**EXERCISE DIRECTIONS:**
How many lines in the records below contain the word "maxNameBytes"? Give only the number.

**PROVIDED DATA:**
(* ===== verification/UploadStore.v ===== *)
(** Uploads on the shared volume (internal/upload/store.go): single-shot and
    resumable uploads, each in a directory of its own named by a generated id,
    with the HTTP handlers that front them (internal/router/files.go). The
    volume holds directories by name; a directory holds files by name. Errors
    of the disk itself are not modelled. *)

From S2P Require Import Prelude GoStr Paths Utf8.


(** ** The volume *)

(** The metadata of a resumable upload [internal/upload/store.go#meta]. *)
Record meta := mkMeta { m_name : string; m_length : Z }.

Inductive file :=
| FData (content : string)
| FMeta (m : meta).

Record updir := mkDir { ud_mtime : Z; ud_files : gmap string file }.

Abbreviation volume := (gmap string updir).

(** The store's settings [internal/upload/store.go#Store]. *)
Record Store := mkStore { st_dir : string; maxSingle : Z; maxChunk : Z; maxTotal : Z }.

(** The package's errors, and a body past its cap
    [internal/upload/store.go:43-50#ErrBadName]. *)
Inductive uerr :=
| ErrBadName | ErrBadID | ErrNotFound | ErrBadOffset | ErrTooLarge | ErrIncomplete
| ErrMaxBytes
| ErrExist.

(** [internal/upload/store.go#maxNameBytes] *)
Definition maxNameBytes : nat := 255.
(** [internal/upload/store.go#metaName] *)
Definition metaName : string := ".upload.json".

(** The expression ^[a-f0-9]{32}$ [internal/upload/store.go:40-40#idRe]. *)
Definition idRe (id : string) : bool :=
  Nat.eqb (String.length id) 32 &&
  negb (any_char (λ c, let n := Ascii.nat_of_ascii c in
          negb (((97 <=? n) && (n <=? 102)) || ((48 <=? n) && (n <=? 57))))%nat id).
Lemma subscriptions_isolated_witness :
  let s := mkSub "s" (Some "t2") "http://b" None None 1 0 None None None in
  (∀ x, x ∈ ListSubscriptions "s" "t1" "b" ex_subs_db → su_token x = Some "t1" ∧ su_session x = "s") ∧
  (subs (DeleteSubscription "s" "t1" "b" ex_subs_db).2 !! "b" ≠ Some s →
     "b" = "b" ∧ sb_session s = "s" ∧ sb_token s = Some "t1") ∧
  ((DeleteSubscription "s" "t1" "b" ex_subs_db).1 = true ↔
     ∃ s', subs ex_subs_db !! "b" = Some s' ∧ sb_session s' = "s" ∧ sb_token s' = Some "t1").
Proof. by apply (subscriptions_isolated "s" "t1" "b" ex_subs_db "b"). Defined.

(** ** Losing updates *)

(** The queue between the receiver and the writer holds 1024 updates. *)
Definition outbox_cap : nat := 1024.

(** An update on its way to the queue [internal/session/deliver.go#outItem]. *)
Record outItem := mkItem { oi_session : string; oi_ctor : string; oi_payload : json; oi_subs : option subSnapshot }.

(** A worker's receiver side: the queue, and per held session its snapshot and
    the count of updates lost and not yet recorded. *)
Record receiver := mkReceiver {
  rc_outbox : list outItem;
  rc_snaps : gmap string (option subSnapshot);
  rc_dropped : gmap string Z;
}.

Definition bump (n : Z) (sid : string) (m : gmap string Z) : gmap string Z :=
  <[sid := (default 0 (m !! sid) + n)%Z]> m.

(** The end of the update handler: an update some subscription may want is
    queued, or counted as lost when the queue is full
    [internal/session/manager.go:123-141#updateHandler]. *)
Definition receive (sid ctor : string) (payload : json) (r : receiver) : receiver :=
  let snap := default None (rc_snaps r !! sid) in
  if negb (wants snap ctor) then r
  else if (length (rc_outbox r) <? outbox_cap)%nat
  then mkReceiver (rc_outbox r ++ [mkItem sid ctor payload snap]) (rc_snaps r) (rc_dropped r)
  else mkReceiver (rc_outbox r) (rc_snaps r) (bump 1 sid (rc_dropped r)).

(** Reloading the snapshots of some sessions; on a failed read ([None]) the last
    good ones are kept [internal/session/subs.go#syncSubscriptions]. *)
Definition syncSubscriptions (sids : list string) (fs : option (list SubscriptionFilter)) (r : receiver)
    : receiver :=
  match fs with
  | None => r
  | Some fs =>
      mkReceiver (rc_outbox r)
        (foldl (λ m sid, <[sid := newSnapshot (filter (λ f, sf_session f = sid) fs)]> m) (rc_snaps r) sids)
        (rc_dropped r)
  end.
(** ** The queue in the registry *)

(** [internal/store/store.go#Delivery] *)
Record Delivery := mkDeliv {
  dl_id : string; dl_session : string; dl_kind : string; dl_sub : string; dl_payload : string;
  dl_attempts : Z; dl_url : string; dl_secret : option string;
}.

(** One pending row per named subscription the session still has. [fresh] gives
    the new rows' ids, [text] is the payload as jsonb stores it, [None] when
    PostgreSQL refuses it as jsonb
    [internal/store/store.go#EnqueueDeliveries]. *)
Definition EnqueueDeliveries (fresh : string → string) (text : option string) (now : Z)
    (sid : string) (subIDs : list string) (d : db) : res dberr db :=
  match text with
  | None => Err DbCheck
  | Some payload =>
      let hit := select (λ k s, bool_decide (k ∈ subIDs) && String.eqb (sb_session s) sid) (subs d) in
      let ids := map (λ kv, fresh kv.1) hit in
      if bool_decide (NoDup ids) && forallb (λ i, negb (has i (deliveries d))) ids
      then Ok (with_deliveries (λ m, foldl (λ m kv, <[fresh kv.1 :=
                 mkDelivery sid kv.1 payload "pending" 0 now now]> m) m hit) d)
      else Err DbUnique
  end.

(** May this subscription be served now: it is the master token's, or its
    token's scope covers the session. *)
Definition served (d : db) (sid : string) (s : sub_row) : bool :=
  match sb_token s with
  | None => true
  | Some tid =>
      match tokens d !! tid, sessions d !! sid with
      | Some t, Some ss =>
          t_enabled t && (t_all t || bool_decide ((tid, sid) ∈ token_sessions d)
                          || bool_decide ((tid, s_app ss) ∈ token_apps d))
      | _, _ => false
      end
  end.
Lemma dwork_others d' s : others (dp_work s) (dp_db s) d' → dwork s → dwork (mkDispatcher d' (dp_work s)).
Proof. intros Ho. apply dwork_table. intros k r' Hr' Hin. destruct (Ho k r' Hr') as [?|[? _]]; [by exists r'|done]. Qed.

Lemma dinv_others d' s : others (dp_work s) (dp_db s) d' → dinv s → dinv (mkDispatcher d' (dp_work s)).
Proof.
  intros Ho [H1 H2 H3]. split; [by apply dwork_others|..]; simpl.
  - intros g rows dl Hg Hdl r Hq. destruct (Ho _ _ Hq) as [?|(Hn&_)]; [by eapply H2|].
    exfalso. apply Hn. apply elem_of_working. by exists g, rows, dl.
  - intros k r Hq. destruct (Ho _ _ Hq) as [?|(_&Hp&Ha)]; [by eapply H3|].
    unfold row_ok. rewrite Hp, Ha. unfold maxDeliveryAttempts. split; [lia|]. split; [lia|done].
Qed.

Lemma dwork_peer url_ok b net now up dl s :
  dwork s → dwork (mkDispatcher (deliverOne url_ok b net now up dl (dp_db s)).2 (dp_work s)).
Proof. apply dwork_table. intros k r' Hr' _. by eapply deliverOne_keeps. Qed.

Lemma dinv_peer url_ok b net now up dl s :
  own_row s dl → dinv s → dinv (mkDispatcher (deliverOne url_ok b net now up dl (dp_db s)).2 (dp_work s)).
Proof.
  intros [Hno Hrow] [H1 H2 H3]. split; [by apply dwork_peer|..]; simpl; [|by apply row_ok_post].
  intros g rows x Hg Hx r [Hq|[He _]]%deliverOne_row; [by eapply H2|]. exfalso. apply Hno. rewrite <- He.
  apply elem_of_working. by exists g, rows, x.
Qed.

**EXERCISE OUTPUT:**
2